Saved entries
--
Lemma sample_choice_ok : row_ok sample_choice.
Proof. split; unfold group_ok; concrete. Qed.

Lemma row_evaluate_spec_witness : exists m, row_evaluate sample_choice sample_batch = Ok m /\ length m = 3%nat /\
  forall i, (i < 3)%nat -> m !! i = Some (Some true) <-> row_admits sample_batch sample_choice i.
Proof. exact (row_evaluate_spec sample_choice sample_batch sample_choice_ok sample_batch_ok). Defined.

Lemma or_row_predicates_spec_witness : exists m, or_row_predicates [sample_item; sample_choice] sample_batch = Ok m /\ length m = 3%nat /\
  forall i, (i < 3)%nat -> m !! i = Some (Some true) <-> Exists (fun r => row_admits sample_batch r i) [sample_item; sample_choice].
Proof.
  refine (or_row_predicates_spec [sample_item; sample_choice] sample_batch _ sample_batch_ok).
  constructor; [exact sample_item_ok|]. constructor; [exact sample_choice_ok|]. constructor.
Defined.

Lemma can_skip_row_group_sound_witness :
  let stats_fn column := if decide (column = "a") then Some (StatInts (DInt UInt32) 1 3) else None in
  let r := row_new [col_in_list "a" (AInt UInt32 [0; 9] None)] in
  exists m, row_evaluate r sample_batch = Ok m /\ true_count m = 0%nat.
Proof.
  intros stats_fn r. eexists. split; [vm_compute; reflexivity|].
  apply (can_skip_row_group_sound r stats_fn sample_batch).
  - split; [|done]. concrete.
  - exact sample_batch_ok.
  - intros column stats. unfold stats_fn. case_decide as E; [|done]. intros [= <-]. subst column. eexists. split; [reflexivity|].
    intros [|[|[|i]]] Hi _; cbn in Hi |- *; try lia; split; try done; eexists _, _; repeat split; cbn; lia.
  - vm_compute. reflexivity.
  - vm_compute. reflexivity.
Defined.

Lemma without_proven_spec_witness :
  let r := row_new [col_in_list "a" (AInt UInt32 [1; 2; 3; 4] None); col_in_list "b" (AInt UInt32 [7] None)] in
  let proven cp := bool_decide (cp_column cp = "a") in
  exists m r', row_evaluate r sample_batch = Ok m /\ without_proven r proven = Some r' /\ length (rp_columns r') = 1%nat /\
  exists m', row_evaluate r' sample_batch = Ok m' /\ forall i, m' !! i = Some (Some true) <-> m !! i = Some (Some true).
Proof.
  intros r proven. eexists _, _. split; [vm_compute; reflexivity|]. split; [reflexivity|]. split; [reflexivity|].
  destruct (without_proven_spec r proven sample_batch [Some false; None; Some true]) as (_ & m' & Em' & _ & Hm').
  - split; [|done]. concrete.
  - exact sample_batch_ok.
  - intros cp i Hcp Hproven Hi. apply bool_decide_eq_true in Hproven. unfold cp_admits. rewrite Hproven. cbn [column_by_name].
    assert (cp = col_in_list "a" (AInt UInt32 [1; 2; 3; 4] None)) as ->.
    { apply elem_of_cons in Hcp as [->|Hcp]; [done|]. apply elem_of_cons in Hcp as [->|Hcp]; [done|]. by apply elem_of_nil in Hcp. }
    destruct i as [|[|[|i]]]; [| | |cbn in Hi; lia]; vm_compute; repeat constructor.
  - vm_compute. reflexivity.
  - by exists m'.
Defined.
--
Exercise prompt:
Word for word, return each of the entries.

Response to this task:
Lemma sample_choice_ok : row_ok sample_choice.
Proof. split; unfold group_ok; concrete. Qed.

Lemma row_evaluate_spec_witness : exists m, row_evaluate sample_choice sample_batch = Ok m /\ length m = 3%nat /\
  forall i, (i < 3)%nat -> m !! i = Some (Some true) <-> row_admits sample_batch sample_choice i.
Proof. exact (row_evaluate_spec sample_choice sample_batch sample_choice_ok sample_batch_ok). Defined.

Lemma or_row_predicates_spec_witness : exists m, or_row_predicates [sample_item; sample_choice] sample_batch = Ok m /\ length m = 3%nat /\
  forall i, (i < 3)%nat -> m !! i = Some (Some true) <-> Exists (fun r => row_admits sample_batch r i) [sample_item; sample_choice].
Proof.
  refine (or_row_predicates_spec [sample_item; sample_choice] sample_batch _ sample_batch_ok).
  constructor; [exact sample_item_ok|]. constructor; [exact sample_choice_ok|]. constructor.
Defined.

Lemma can_skip_row_group_sound_witness :
  let stats_fn column := if decide (column = "a") then Some (StatInts (DInt UInt32) 1 3) else None in
  let r := row_new [col_in_list "a" (AInt UInt32 [0; 9] None)] in
  exists m, row_evaluate r sample_batch = Ok m /\ true_count m = 0%nat.
Proof.
  intros stats_fn r. eexists. split; [vm_compute; reflexivity|].
  apply (can_skip_row_group_sound r stats_fn sample_batch).
  - split; [|done]. concrete.
  - exact sample_batch_ok.
  - intros column stats. unfold stats_fn. case_decide as E; [|done]. intros [= <-]. subst column. eexists. split; [reflexivity|].
    intros [|[|[|i]]] Hi _; cbn in Hi |- *; try lia; split; try done; eexists _, _; repeat split; cbn; lia.
  - vm_compute. reflexivity.
  - vm_compute. reflexivity.
Defined.

Lemma without_proven_spec_witness :
  let r := row_new [col_in_list "a" (AInt UInt32 [1; 2; 3; 4] None); col_in_list "b" (AInt UInt32 [7] None)] in
  let proven cp := bool_decide (cp_column cp = "a") in
  exists m r', row_evaluate r sample_batch = Ok m /\ without_proven r proven = Some r' /\ length (rp_columns r') = 1%nat /\
  exists m', row_evaluate r' sample_batch = Ok m' /\ forall i, m' !! i = Some (Some true) <-> m !! i = Some (Some true).
Proof.
  intros r proven. eexists _, _. split; [vm_compute; reflexivity|]. split; [reflexivity|]. split; [reflexivity|].
  destruct (without_proven_spec r proven sample_batch [Some false; None; Some true]) as (_ & m' & Em' & _ & Hm').
  - split; [|done]. concrete.
  - exact sample_batch_ok.
  - intros cp i Hcp Hproven Hi. apply bool_decide_eq_true in Hproven. unfold cp_admits. rewrite Hproven. cbn [column_by_name].
    assert (cp = col_in_list "a" (AInt UInt32 [1; 2; 3; 4] None)) as ->.
    { apply elem_of_cons in Hcp as [->|Hcp]; [done|]. apply elem_of_cons in Hcp as [->|Hcp]; [done|]. by apply elem_of_nil in Hcp. }
    destruct i as [|[|[|i]]]; [| | |cbn in Hi; lia]; vm_compute; repeat constructor.
  - vm_compute. reflexivity.
  - by exists m'.
Defined.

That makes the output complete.